Backing up Cloud Pak for Data volumes to a persistent volume claim or object store

You can do an offline backup of all persistent volumes (PVs) in your IBM Cloud Pak® for Data deployment to a separate PersistentVolumeClaim (PVC) or an S3 or S3-compatible object store with the Cloud Pak for Data volume backup and restore utility.

Before you begin

Cloud Pak for Data provides the cpd-cli backup-restore command-line interface for backing up and restoring PVs. If your cluster is in a restricted network, ensure that you completed the steps in Moving images for the Cloud Pak for Data volume backup and restore utility to the private container registry before you run any cpd-cli backup-restore commands.

The cpd-cli backup-restore command-line interface requires a cluster administrator or similar role that is able to create, read, write, and delete Kubernetes resources, such as deployments, StatefulSets, cronjobs, jobs, replicasets, configmaps, secrets, pods, namespaces, persistent volume claims (PVCs), and PVs.

If Cloud Pak for Data is installed on NFS, NFS storage must be configured with no_root_squash.

Volume backup of Cloud Pak for Data installed on Amazon Elastic Block Store storage classes is not supported.

Note: You can create volume backups only of the Cloud Pak for Data instance project (namespace).
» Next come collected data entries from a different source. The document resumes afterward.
Definition alarmInterval : Interval :=
  {| callback := AlarmSweep; delay := 1000 |}.

(** The axis a routine belongs to. *)
Inductive Axis : Type := StatusAxis | ProfileAxis.

Definition axisOf (r : Routine) : Axis :=
  match r with
  | AlarmSweep => StatusAxis
  | NaturalDrift | IndustrialPulse | ElectronicGlitch | HostileJitter =>
      ProfileAxis
  end.

(** At most one live routine on an axis. *)
Definition atMostOneOn (a : Axis) (c : Component) : Prop :=
  forall h1 h2 i1 i2,
    intervals (window c) !! h1 = Some i1 ->
    intervals (window c) !! h2 = Some i2 ->
    axisOf (callback i1) = a -> axisOf (callback i2) = a -> h1 = h2.

(** A routine is live. *)
Definition live (i : Interval) (c : Component) : Prop :=
  exists h, intervals (window c) !! h = Some i.

(** ** Invariants of the mounted component *)

(** The timers agree with the effects that installed them.  [os] and [op]
    are the status and the profile the two effects last ran with, [None]
    between the cleanup of an effect and its next run. *)
Definition timersOk (os : option BotLockStatus) (op : option string)
  (c : Component) : Prop :=
  let m := intervals (window c) in
  (forall h i, m !! h = Some i -> (h < nextHandle (window c))%positive) /\
  (forall h i, m !! h = Some i -> axisOf (callback i) = StatusAxis ->
     os = Some OVERRIDE /\ statusCleanup c = ClearInterval (Some h) /\
     i = alarmInterval) /\
  (forall h i, m !! h = Some i -> axisOf (callback i) = ProfileAxis ->
     exists x, op = Some x /\ profileRoutine x = Some i /\
               profileCleanup c = ClearInterval (Some h)) /\
  (forall s, os = Some s ->
     if BotLockStatus_eqb s OVERRIDE
     then exists h, statusCleanup c = ClearInterval (Some h) /\
                    m !! h = Some alarmInterval
     else statusCleanup c = NoCleanup) /\
  (forall x, op = Some x ->
     match profileRoutine x with
     | Some i => exists h, profileCleanup c = ClearInterval (Some h) /\
                           m !! h = Some i
     | None => profileCleanup c = ClearInterval None
     end).

(** The master gain was last sent where [isMuted] says. *)
Definition muteOk (c : Component) : Prop :=
  exists t,
    last (scheduled (masterGain c))
    = Some (SetTarget (if isMuted (props c) then 0 else 0.4) t 0.1).

(** The pan was last sent where [scrollPos] says. *)
Definition panOk (c : Component) : Prop :=
  exists v t,
    last (scheduled (panning c)) = Some (SetTarget v t 0.1) /\
    (v == scrollPos (props c) / 50 - 1)%Q.

(** No event on a bank frequency lies more than 0.05 s ahead of the
    clock. *)
Definition bankTimesOk (c : Component) : Prop :=
  forall i p e, bankFrequency i c = Some p -> e ∈ events p ->
    (evTime e <= clock c + 0.05)%Q.

Definition wf (c : Component) : Prop :=
  started c = true /\
  timersOk (Some (status (props c))) (Some (profile (props c))) c /\
  muteOk c /\ panOk c /\ bankTimesOk c.

(** [Math.min(Math.max(x, lo), hi)], the clamp of the specification. *)
Definition clamp (x lo hi : Q) : Q :=
  if Qle_bool x lo then lo else if Qle_bool hi x then hi else x.

(** ** Concrete components and backends, for examples *)

(** A platform whose getter reports the intrinsic value. *)
Definition intrinsicValue (p : AudioParam) (t : Q) : Q := value p.

Definition electronicProps : AudioManagerProps :=
  {| profile := "Electronic"; status := UNLOCKED; scrollPos := 75;
     isMuted := false |}.

Definition hostileProps : AudioManagerProps :=
  {| profile := "Hostile"; status := OVERRIDE; scrollPos := 0;
     isMuted := false |}.

Definition voidProps : AudioManagerProps :=
  {| profile := "Void"; status := UNLOCKED; scrollPos := 50;
     isMuted := false |}.

(** A window that offers [AudioContext], whose constructor returns. *)
Definition modern : Globals :=
  {| window_AudioContext := Some Constructs;
     window_webkitAudioContext := None |}.

(** The component right after its first render with the given props. *)
Definition mounted (p : AudioManagerProps) : Component :=
  default (unmounted p) (mount modern p).

(** What each invariant looks at. *)
Definition timersOf (c : Component) : Window * Cleanup * Cleanup :=
  (window c, statusCleanup c, profileCleanup c).
Definition muteView (c : Component) : option AudioParam * bool :=
  (masterGain c, isMuted (props c)).
Definition panView (c : Component) : option AudioParam * Q :=
  (panning c, scrollPos (props c)).
Definition bankView (c : Component) : list OscillatorNode * Q :=
  (oscBankRef (refs c), clock c).

(** The bank frequencies of [c'] are those of [c] with more events, none
    later than 0.05 s after the clock of [c]. *)
Definition bankGrows (c c' : Component) : Prop :=
  forall i p', bankFrequency i c' = Some p' ->
    exists p new, bankFrequency i c = Some p /\
      events p' = events p ++ new /\
      Forall (fun e => (evTime e <= clock c + 0.05)%Q) new.

(** The invariant in the middle of a render: [os] and [op] as in
    [timersOk]; [mu] and [pa] tell whether the mute and the pan effects
    are up to date with the props. *)
Definition renderInv (os : option BotLockStatus) (op : option string)
  (mu pa : bool) (c : Component) : Prop :=
  started c = true /\ timersOk os op c /\
  (mu = true -> muteOk c) /\ (pa = true -> panOk c) /\ bankTimesOk c.

(** The profiles the [switch] of the profile effect knows. *)
Definition profileNames : list string :=
  ["Natural"; "Industrial"; "Void"; "Electronic"; "Hostile"]%string.

(** Between [c] and [c'] every parameter of the graph only gained events
    satisfying [P]. *)
Definition smoothStep (P : AutomationEvent -> Prop) (c c' : Component)
  : Prop :=
  Forall2 (extendsBy P) (paramsOf c) (paramsOf c').

(** A draw of [Math.random] that is 0, and a platform whose getter finds
    every parameter at 300. *)
Definition zeroDraws (k : nat) : Q := 0%Q.
Definition midGlide (p : AudioParam) (t : Q) : Q := 300%Q.

(** A backend that keeps answering with a rate-limit error whose message
    is the string itself. *)
Definition alwaysLimited (k : nat) : Outcome string nat :=
  Rejected "429 RESOURCE_EXHAUSTED"%string.

Definition idle : World := {| calls := 0; sleeps := []; warnings := [] |}.

(** ** The rest of [AudioManager]: the noise source and the teardown *)

(** [noiseNode.onaudioprocess], on the channel data of the output buffer,
    a [Float32Array]: a store rounds the number to single precision,
    [fround]; a store past the end is dropped.  [rnd i] is the draw of
    iteration [i]. *)
Definition bufferSize : nat := 4096.

Definition onaudioprocess (fround : Q -> Q) (rnd : nat -> Q)
  (output : list Q) : list Q :=
  foldl (fun out i => <[i := fround (rnd i * 2 - 1)%Q]> out) output
    (seq 0 bufferSize).

(** The component goes away: React calls what the effects returned, in the
    order of the effects: [ctx.close()] of the first effect, then the
    cleanups of the status and of the profile effect.  The mute and pan
    effects return nothing. *)
Record Teardown : Type := {
  remains : Component;
  closedContext : option AudioContext }.

Definition unmount (c : Component) : Teardown :=
  let ctx := audioCtxRef (refs c) in
  let c := runCleanup (statusCleanup c) c in
  let c := runCleanup (profileCleanup c) c in
  {| remains := c; closedContext := ctx |}.

(** The drone gain of [c'] is that of [c] with more events, none later
    than 0.5 s after the clock, which stands still. *)
Definition droneGrows (c c' : Component) : Prop :=
  clock c' = clock c /\
  forall p', droneGain c' = Some p' ->
    exists p new, droneGain c = Some p /\
      events p' = events p ++ new /\
      Forall (fun e => (evTime e <= clock c + 0.5)%Q) new.

(** No event on the drone gain lies more than 0.5 s ahead of the clock. *)
Definition droneTimesOk (c : Component) : Prop :=
  forall p e, droneGain c = Some p -> e ∈ events p ->
    (evTime e <= clock c + 0.5)%Q.

(** Between [c] and [c'] the alarm oscillator kept its waveform and the
    bank its size. *)
Definition sameAlarmShape (c c' : Component) : Prop :=
  (osc_type <$> alarmOscRef (refs c')) = (osc_type <$> alarmOscRef (refs c))
  /\ length (oscBankRef (refs c')) = length (oscBankRef (refs c)).

(** [sub] occurs in [s]. *)
Definition occursIn (sub s : string) : Prop :=
  exists pre post, s = (pre ++ sub ++ post)%string.

(** ** The backend client: the image request *)

(** An [Error], or another object, as far as the client reads it. *)
Record JsError : Type := { err_message : option string }.

(** What a promise is rejected with, as far as the catch block of
    [withRetry] can tell. *)
Inductive JsThrown : Type :=
| ThrownNullish              (* null or undefined *)
| ThrownError (e : JsError)  (* an object, its message a string or absent *)
| ThrownOdd.                 (* a value with a message of another kind *)

Definition messageOf (x : JsThrown) : MessageAccess :=
  match x with
  | ThrownNullish => Unreadable
  | ThrownError e =>
      match err_message e with
      | Some m => Text m
      | None => Absent
      end
  | ThrownOdd => NotSearchable
  end.

(** The part of a [GenerateContentResponse] that [generate360View]
    reads; every field is optional in the types of the client library. *)
Record InlineData : Type := { data : option string }.
Record Part : Type := { inlineData : option InlineData }.
Record Content : Type := { parts : option (list Part) }.
Record Candidate : Type := { content : option Content }.
Record GenerateContentResponse : Type := {
  candidates : option (list Candidate) }.

(** [response.candidates?.[0]?.content?.parts || []]. *)
Definition responseParts (response : GenerateContentResponse) : list Part :=
  default [] (cs ← candidates response; c ← cs !! 0%nat;
              ct ← content c; parts ct).

(** [`${x}`] for a string that may be [undefined]. *)
Definition interpolated (x : option string) : string :=
  default "undefined"%string x.

(** The loop over the parts: the first part with inline data wins. *)
Fixpoint firstInline (ps : list Part) : option string :=
  match ps with
  | [] => None
  | part :: ps =>
      match inlineData part with
      | Some d =>
          Some ("data:image/png;base64," ++ interpolated (data d))%string
      | None => firstInline ps
      end
  end.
You cannot create volume backups of Cloud Pak for Data foundational services or operators projects (for example, Cloud Pak for Data common core services).

About this task

The cpd-cli backup-restore command-line interface backs up and restores volume data in the same project and installation, and assumes that Kubernetes objects are still in place.

When you are storing data in a separate PVC, it is recommended that the PVC is backed by a remote volume to ensure its availability.

Important: Backing up persistent volumes alone is not sufficient for disaster recovery purposes because Kubernetes objects like secrets are needed along with volume data to restore applications in a project.

During the backup process, write operations in application workloads are suspended (quiesced) so that you can do backups or other maintenance activities. The quiesce command calls hooks that are provided by Cloud Pak for Data services to do the quiesce. Quiesce hooks that are provided by Cloud Pak for Data services offer optimizations or other enhancements compared to scaling down all resources in the project. Services might be quiesced and unquiesced in a certain order, or services might be suspended without having to bring down pods to reduce the time it takes to bring down applications and bring them back up.

You can back up volumes in two ways:
  1. Manually scale down resources, back up volumes, and then manually scale up resources.
  2. Automatically scale down resources, back up volumes, and automatically scale up resources with a single command.
Tip: It is a good idea to manually scale down application Kubernetes resources before you do a backup so that you can find out whether a pod's services cannot scale down correctly. You can then do the backup after you fix any problems that were found.
Best practice: You can run the commands in this task exactly as written if you set up environment variables. For instructions, see Setting up installation environment variables.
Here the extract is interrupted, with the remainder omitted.